There was a weak but significant positive association between l-homoarginine and both glucose and SHR after correction for GFR. However, plasma l-homoarginine concentration was lower in patients who died than in survivors of critical illness and there was a negative association between l-homoarginine and mortality [6]. This is consistent with reports of a negative association between l-homoarginine and mortality in other patient groups [25, 34, 35]. Therefore, if the relationship between relative hyperglycemia and mortality was being mediated by changes in l-homoarginine, the association between l-homoarginine and SHR should be negative. As the association is weak and in the opposite direction, this suggests the relationship between acute hyperglycemia and mortality is not via modulation of l-homoarginine.
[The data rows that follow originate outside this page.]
(** * Chuffed bridge: a shallow embedding of the NIF and of the standalone driver

    Two translation units are modelled:
    - [c_src/chuffed_solver.cpp], the native extension
      ([solve_flatzinc/2], [create_solver/0], [destroy_solver/1]);
    - [c_src/chuffed_cnode_simple.cpp], the driver that reads FlatZinc on
      its standard input.

    A [std::string] is a sequence of 8-bit characters and is modelled by
    [string]; an [int] is modelled by [Z].  What the operating system, the
    host runtime and the solver library decide is read from explicit
    records of outcomes ([os], [chuffed]), so every function below is a
    total, executable function of its inputs and of those outcomes. *)

From Stdlib Require Import ZArith String Ascii List Lia Bool.
From stdpp Require Import gmap strings.
Import ListNotations.

Local Open Scope string_scope.

(* stdpp freezes [append] under [simpl]; the proofs below compute with it. *)
#[local] Arguments String.append !s1 s2 : simpl nomatch.

(** ** Character strings *)

Module Str.

Definition nl : string := String "010"%char EmptyString.
Definition dquote : string := String "034"%char EmptyString.
Definition nul : ascii := "000"%char.

Definition empty (s : string) : bool :=
  match s with EmptyString => true | String _ _ => false end.

(** [pat] occurs in [s] at position 0. *)
Fixpoint starts_with (pat s : string) : bool :=
  match pat, s with
  | EmptyString, _ => true
  | String _ _, EmptyString => false
  | String a pat', String b s' => Ascii.eqb a b && starts_with pat' s'
  end.

(** [std::string::find] on a C string: index of the first occurrence of
    [pat] at or after the current position, [None] for [npos]. *)
Fixpoint find_from (pat s : string) (pos : nat) : option nat :=
  if starts_with pat s then Some pos
  else match s with
       | EmptyString => None
       | String _ s' => find_from pat s' (S pos)
       end.

Definition find (s pat : string) : option nat := find_from pat s 0.

Definition is_npos (r : option nat) : bool :=
  match r with None => true | Some _ => false end.

(** The declarative reading of "[s] contains the sequence [pat]". *)
Definition contains (s pat : string) : Prop :=
  exists before after, s = before +:+ pat +:+ after.

(** [std::string::find_last_of(char)]. *)
Fixpoint find_last_of_from (c : ascii) (s : string) (pos : nat) : option nat :=
  match s with
  | EmptyString => None
  | String a s' =>
      match find_last_of_from c s' (S pos) with
      | Some i => Some i
      | None => if Ascii.eqb a c then Some pos else None
      end
  end.

Definition find_last_of (s : string) (c : ascii) : option nat :=
  find_last_of_from c s 0.


(** [s] ends with [suffix]. *)
Definition ends_with (s suffix : string) : bool :=
  String.eqb
    (String.substring (String.length s - String.length suffix) (String.length suffix) s)
    suffix.


(** [s.substr(0, n)]. *)
Definition substr0 (s : string) (n : nat) : string := String.substring 0 n s.

(** What a [char*] reader sees of a buffer: the bytes before the first
    NUL. *)
Fixpoint c_str (s : string) : string :=
  match s with
  | EmptyString => EmptyString
  | String a s' => if Ascii.eqb a nul then EmptyString else String a (c_str s')
  end.

Fixpoint nul_free (s : string) : bool :=
  match s with
  | EmptyString => true
  | String a s' => negb (Ascii.eqb a nul) && nul_free s'
  end.

End Str.

(** ** Host runtime terms *)

(** The values an [ERL_NIF_TERM] can denote, as far as the bridge builds or
    inspects them.  [TBadarg] is the exception marker of
    [enif_make_badarg]. *)
#[warnings="-register-all"] Inductive term : Type :=
| TAtom (name : string)
| TInt (z : Z)
| TBinary (data : string)
| TList (elems : list term)
| TTuple (elems : list term)
| TResource (id : nat)
| TBadarg.

(** An [ErlNifBinary]: a size and a buffer of that many bytes. *)
Record ErlNifBinary : Type := { bin_size : nat; bin_data : string }.

Module Enif.

Definition make_atom (name : string) : term := TAtom name.
Definition make_tuple2 (a b : term) : term := TTuple [a; b].

(** [enif_make_string(env, s, ERL_NIF_LATIN1)]: the list of the
    character codes of [s]. *)
Definition make_string (s : string) : term :=
  TList (map (fun c => TInt (Z.of_nat (nat_of_ascii c))) (list_ascii_of_string s)).

Definition inspect_binary (t : term) : option ErlNifBinary :=
  match t with
  | TBinary d => Some {| bin_size := String.length d; bin_data := d |}
  | _ => None
  end.

Definition make_binary (b : ErlNifBinary) : term := TBinary (bin_data b).

Definition get_list_cell (t : term) : option (term * term) :=
  match t with
  | TList (head :: tail) => Some (head, TList tail)
  | _ => None
  end.

(** A buffer of exactly [n] bytes whose content is whatever [junk] was in
    memory (NUL beyond it): what a fresh allocation holds. *)
Fixpoint fresh_buffer (n : nat) (junk : string) : string :=
  match n with
  | O => EmptyString
  | S n' =>
      match junk with
      | EmptyString => String Str.nul (fresh_buffer n' EmptyString)
      | String a junk' => String a (fresh_buffer n' junk')
      end
  end.

End Enif.

(** [memcpy(dst, src, n)] on buffers: the first [n] bytes of [dst] are
    replaced by the first [n] bytes of [src]. *)
Fixpoint memcpy (dst src : string) (n : nat) : string :=
  match n, dst, src with
  | S n', String _ dst', String b src' => String b (memcpy dst' src' n')
  | _, _, _ => dst
  end.

(** ** The world outside the bridge *)

(** [#ifdef _WIN32] selects one of two bodies at compile time. *)
Inductive platform : Type := Posix | Win32.

(** What a spawned shell line did: the bytes it wrote on the pipe, the
    value [pclose] returns for it, and the files it left behind. *)
Record child : Type := {
  child_output : string;
  child_status : Z;
  child_files : gmap string string;
}.

(** How a write through an [std::ofstream] ended. *)
Inductive write_outcome : Type :=
| WriteComplete
| WriteFailed (written : nat).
After correction for renal function, there was a weak but significant association between SDMA and glucose and SHR. It was previously postulated that SDMA may competitively inhibit arginine uptake at the cationic amino acid transporters hence reducing available arginine for NO synthesis [36]. A previous study in critical illness showed an association between mortality and SDMA but postulated that the association merely reflected the differences in renal clearance of SDMA [37]. SDMA was not an independent determinant of mortality in this cohort [6]. There was also not a significant association between arginine and MMA and any of the 3 glucose parameters. Taken with our previous results [24], it is unlikely that the relationship between relative hyperglycemia and mortality is mediated by SDMA, MMA or arginine.

Acute hyperglycemia has been demonstrated to cause changes in vascular tone and endothelial dysfunction that are associated with increased mortality in critically ill patients [8, 13, 38]. However, our results suggest that endothelial dysfunction in the critically ill is not mediated by changes in arginine metabolites. Given the negative findings in this study, it is possible that relative hyperglycemia: (1) is primarily linked to mortality by a different mechanism not related to endothelial dysfunction, and/or, (2) causes endothelial dysfunction through an arginine-independent pathway. We support further studies to elucidate mechanisms linking relative hyperglycemia and mortality.

This study has several notable strengths. It comprised a large prospective population of consecutive critically ill patients. The in vivo and in vitro studies results are internally consistent as both studies suggest that hyperglycemia does not affect arginine metabolites. However, there are several limitations of this study. The clinical study was observational, with inherent limitations, such as the inability to infer causality. Measurement of arginine metabolites was not the primary endpoint of the study. Another limitation is that only one mechanism by which arginine metabolites are modulated was assessed in vitro. However, as ADMA was the strongest independent predictor of mortality in critically ill patients, DDAH1 activity was considered the most important variable to study.

Conclusion

In summary, relative hyperglycemia is not associated with plasma ADMA concentration in ICU patients and hyperglycemia does not alter the activity of ADMAs main regulator DDAH1. Relative hyperglycemia is weakly associated with L-homoarginine, but the direction of the association between L-homoarginine and SHR is the opposite to that expected if acute hyperglycemia was increasing mortality by altering L-homoarginine concentration. Hence, we conclude that in critically ill patients, the association between relative hyperglycemia and mortality is not mediated by changes in arginine metabolites.